Innocent promises the remission of sins to both participants of the Holy Land crusade as well as those who were unable to crusade in person but "redeemed their vows through a cash payment". These people should also be exempt from paying interest on all their loans; Innocent "recommends to secular authorities" that Jewish moneylenders should be "compelled" to follow this ruling. In order to supplement the voluntary war effort, Innocent appeals for secular authorities to provide "an agreed number of warriors with necessary expenses for three years" and coastal cities to provide naval support.

On the other hand, those crusading in Spain (as part of the Reconquista) and southern France (the battleground of the Albigensian Crusade) would have their indulgences revoked, unless they were native to the regions. Taking guidance from a canon passed by the Third Council of the Lateran, Innocent prohibits Christians from selling weapons, iron, or wood to Muslims, as well as engaging in piracy against Muslims.

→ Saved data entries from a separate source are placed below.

(** A request whose name is read. *)
Lemma serve_one_request {W} {OS : Os W} H (y : sync (W := W)) a b c d name rest :
  io_in (sy_s y) = words [MKID a b c d; Z.of_nat (length name)] ++ name ++ rest -> Byte.x00 ∉ name -> (length name <= 1024)%nat ->
  (8 + length name <= willing (io_evs (sy_s y)))%nat ->
  exists s', moved (sy_s y) s' (words [MKID a b c d; Z.of_nat (length name)] ++ name) []
  /\ serve_one H y = serve_command H (with_s s' y) (MKID a b c d) name.
Proof.
  intros Hi Hnul Hlen Hw. destruct (read_words_complete _ _ _ 2 Hi) as (s1 & E1 & Hm1); [apply id_word; lia|done|lia|].
  pose proof (moved_rest _ _ _ _ _ Hm1 Hi) as Hi1. pose proof (mv_will _ _ _ _ Hm1) as Hw1. rewrite length_words in Hw1. cbn in Hw1.
  destruct (readx_into_complete 1025 s1 name rest Hi1) as (s2 & E2 & Hm2); [lia|lia|]. exists s2.
  split; [exact (moved_trans _ _ _ _ [] _ [] Hm1 Hm2)|]. unfold serve_one. rewrite E1. cbn [res_bind].
  rewrite bool_decide_false by lia. cbn [sy_s with_s]. rewrite E2. cbn [res_bind]. rewrite bool_decide_false by auto.
  by rewrite c_string_snoc by done.
Qed.

Section Serving.
Context {W : Type} {OS : Os W} (HAVE_SYMLINKS : bool) (E : nat).
Hypothesis HOS : calm OS E.
Implicit Types (y : sync (W := W)) (ds : list bytes).

Lemma open_for_send_patient w path mode w' i f : open_for_send w path mode = (w', inr (i, f)) -> patient 1 f.
Proof.
  unfold open_for_send. destruct (os_open w path CreateNew mode) as [w1 [e1|f1]] eqn:E1.
  - destruct e1.
    + destruct (mkdirs w1 path) as [w2 r]. destruct (os_open w2 path CreateNew mode) as [w3 [[]|[i3 f3]]] eqn:E3; try done;
        [|intros [= _ -> ->]; by eapply (calm_open _ _ HOS)].
      intros H. by eapply (calm_open _ _ HOS).
    + intros H. by eapply (calm_open _ _ HOS).
    + done.
  - intros [= -> ->]. by eapply (calm_open _ _ HOS).
Qed.

(** Whatever the operating system does, a transfer leaves the stream at the next
    request, with one answer in the other direction: the file is stored with
    its time and acknowledged, or what was written of it is removed, or it was
    never opened, and the transfer is refused with the reason. *)
Theorem send_in_step y name ds ts rest path mode :
  split_mode HAVE_SYMLINKS name = (path, mode, false) -> 0 <= ts < 2 ^ 32 -> pieces ds ->
  io_in (sy_s y) = data_stream ds ++ done_msg ts ++ rest ->
  (length (data_stream ds) + 16 + E <= willing (io_evs (sy_s y)))%nat ->
  exists y' reply, do_send HAVE_SYMLINKS y name = Ok (0, y')
  /\ moved (sy_s y) (sy_s y') (data_stream ds ++ done_msg ts) reply
  /\ match open_for_send (os_unlink (sy_w y) path) path (copy_bits mode) with
     | (w, inr (i, f)) => stored path ts w (sy_w y') i f (concat ds) reply \/ refused path w (sy_w y') i f (concat ds) reply
     | (w, inl e) => sy_w y' = w /\ reply = fail_msg (os_strerror e)
     end.
Proof.
  intros Hsplit Hts Hds Hi Hw. unfold do_send. rewrite Hsplit. unfold handle_send_file. cbn [sy_w with_w].
  pose proof (length_data_stream ds) as Hlen.
  assert (length ds < S (length (io_in (sy_s y))))%nat as Hfuel by (rewrite Hi, !length_app; lia).
  destruct (open_for_send _ path (copy_bits mode)) as [w [e|[i f]]] eqn:Ho.
  - unfold fail_errno. pose proof (calm_text _ _ HOS e) as Ht.
    destruct (fail_message_complete (with_w w (with_w (os_unlink (sy_w y) path) y)) (os_strerror e)) as (s1 & E1 & Hm1);
      [cbn [with_w sy_s]; lia|]. rewrite E1. cbn [res_bind]. rewrite bool_decide_false by auto.
    pose proof (mv_in _ _ _ _ Hm1) as Hi1. pose proof (mv_will _ _ _ _ Hm1) as Hw1. unfold fail_msg in Hw1.
    rewrite length_app, length_words in Hw1. cbn [with_w sy_s app length] in Hi1, Hw1.
    set (y1 := with_s s1 _). destruct (drain path ts rest Hts ds Hds (stream_fuel y1) y1) as (y' & Hy & Hw' & Hm').
    { unfold stream_fuel. cbn. by rewrite <-Hi1. }
    { cbn. by rewrite <-Hi1. }
    { cbn. lia. }
    exists y', (fail_msg (os_strerror e)). split_and!; [done| |by rewrite Hw'|done].
    rewrite <-(app_nil_r (fail_msg _)). exact (moved_trans _ _ _ [] _ _ [] Hm1 Hm').
  - apply (store path ts rest Hts ds E Hds (calm_text _ _ HOS)); [done|done|unfold file_room; cbn; lia|by eapply open_for_send_patient].
Qed.

(** *** Fetching a file *)

Abbreviation full ds := (Forall (fun d => 0 < length d <= SYNC_DATA_MAX)%nat ds).

Lemma recv_loop_sends fuel : forall y i f, patient 1 f -> (length (io_evs f) < fuel)%nat ->
  (9 * length (io_in f) + 8 + E <= willing (io_evs (sy_s y)))%nat ->
  exists y' ds tail f', recv_loop fuel y i f = Ok (0, y') /\ moved (sy_s y) (sy_s y') [] (data_stream ds ++ tail)
  /\ full ds /\ sy_w y' = os_close (sy_w y) (i, f')
  /\ (tail = done_msg 0 /\ concat ds = io_in f \/ tail = fail_msg (os_strerror (os_errno (i, f'))) /\ ~ readable f /\ exists l, io_in f = concat ds ++ l).
Proof.
  induction fuel as [|fuel IH]; intros y i f Hp Hf Hw; [lia|]. cbn [recv_loop].
  destruct (adb_read_patient 0 f SYNC_DATA_MAX Hp) as ([r f1] & Er & _ & Hp1). rewrite Er. cbn [res_bind].
  pose proof (adb_read_cases _ _ _ _ Er) as (Hl & _ & Hr). destruct r as [bs|e].
  - destruct Hr as [Hi Hlen]. specialize (Hp1 bs eq_refl). destruct bs as [|b bs].
    + assert (io_in f = []) as Hnil.
      { unfold adb_read in Er. destruct (temp_failure_retry _) as [[[n|]]|]; [|done..]. injection Er as Ht _.
        destruct (io_in f) as [|b0 l0]; [done|]. pose proof (proj2 (xfer_len_range n SYNC_DATA_MAX)) as Hx. destruct (xfer_len n SYNC_DATA_MAX); [|done]. unfold SYNC_DATA_MAX in Hx. lia. }
      destruct (write_words_complete (sy_s y) [ID_DONE; 0]) as (s1 & E1 & Hm); [cbn; lia|].
      unfold reply_words. cbn [sy_s with_w]. rewrite E1. cbn [res_bind].
      eexists _, [], (done_msg 0), f1. split_and!; [done|done|constructor|done|]. left. by rewrite Hnil.
    + set (d := b :: bs) in *. assert (0 < length d)%nat as Hd by (cbn; lia). rewrite Hi, length_app in Hw.
      cbn [sy_s with_buf].
      destruct (write_both_complete (sy_s y) [ID_DATA; Z.of_nat (length d)] d) as (s1 & E1 & Hm); [cbn [length]; lia|].
      rewrite E1. cbn [res_bind]. pose proof (mv_will _ _ _ _ Hm) as Hw1. rewrite length_app, length_words in Hw1. cbn [length] in Hw1.
      destruct (IH (with_s s1 (with_buf (fill (sy_buf y) d) y)) i f1 Hp1) as (y' & ds & tail & f' & Hy & Hm' & Hds & Hw' & Hor);
        [lia|cbn [with_s with_buf sy_s]; lia|].
      exists y', (d :: ds), tail, f'. split_and!; [done| |by constructor|done|].
      * unfold data_stream. cbn [map concat]. rewrite <-app_assoc. exact (moved_trans _ _ _ [] _ [] _ Hm Hm').
      * cbn [concat]. rewrite Hi. destruct Hor as [[-> ->]|(-> & Hnr & l & ->)]; [by left|right].
        split_and!; [done| |exists l; by rewrite app_assoc]. intros Hread. apply Hnr.
        destruct (read_piece f Hread) as (bs' & f2 & E2 & _ & _ & _ & _ & Hnext). rewrite Er in E2. injection E2 as <- <-. by apply Hnext.
  - destruct Hr as [He Hi]. pose proof (calm_text _ _ HOS (os_errno (i, f1))) as Ht.
    destruct (fail_message_complete y (os_strerror (os_errno (i, f1)))) as (s1 & E1 & Hm); [lia|].
    destruct e; [done|..]; unfold fail_errno; rewrite E1; cbn [res_bind];
      (eexists _, [], (fail_msg (os_strerror (os_errno (i, f1)))), f1; split_and!; [done|done|constructor|done|]; right; split_and!; [done| |by eexists];
       intros Hread; destruct (read_piece f Hread) as (bs' & f2 & E2 & _); by rewrite Er in E2).
Qed.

The encyclical lists several practical objectives that should be met prior to the crusade, such as the appointment of crusade preachers and the organisation of monthly prayers and separate penitential processions for men and women. There is no mention of a crusading tax, but Innocent introduces guidelines for the collection of "freewill offerings" in churches. Quia maior also mandates the daily singing of Psalms 69 and 79 (68 and 78 in the Vulgate) at Mass, which would be accompanied by the celebrating priest's recitation of a crusade-themed prayer titled Deus quis admirabili.

==Legacy==
Quia maior has been frequently cited by historians as one of the most important medieval papal encyclicals on crusading. According to Thomas W. Smith, it "represents a keystone in our understanding of how the papacy organized and engaged with the crusading movement in the thirteenth century". Christopher Tyerman described it as Innocent's "great crusade encyclical", while J. A. Watt argued that it was the "classical papal document of crusading exhortation".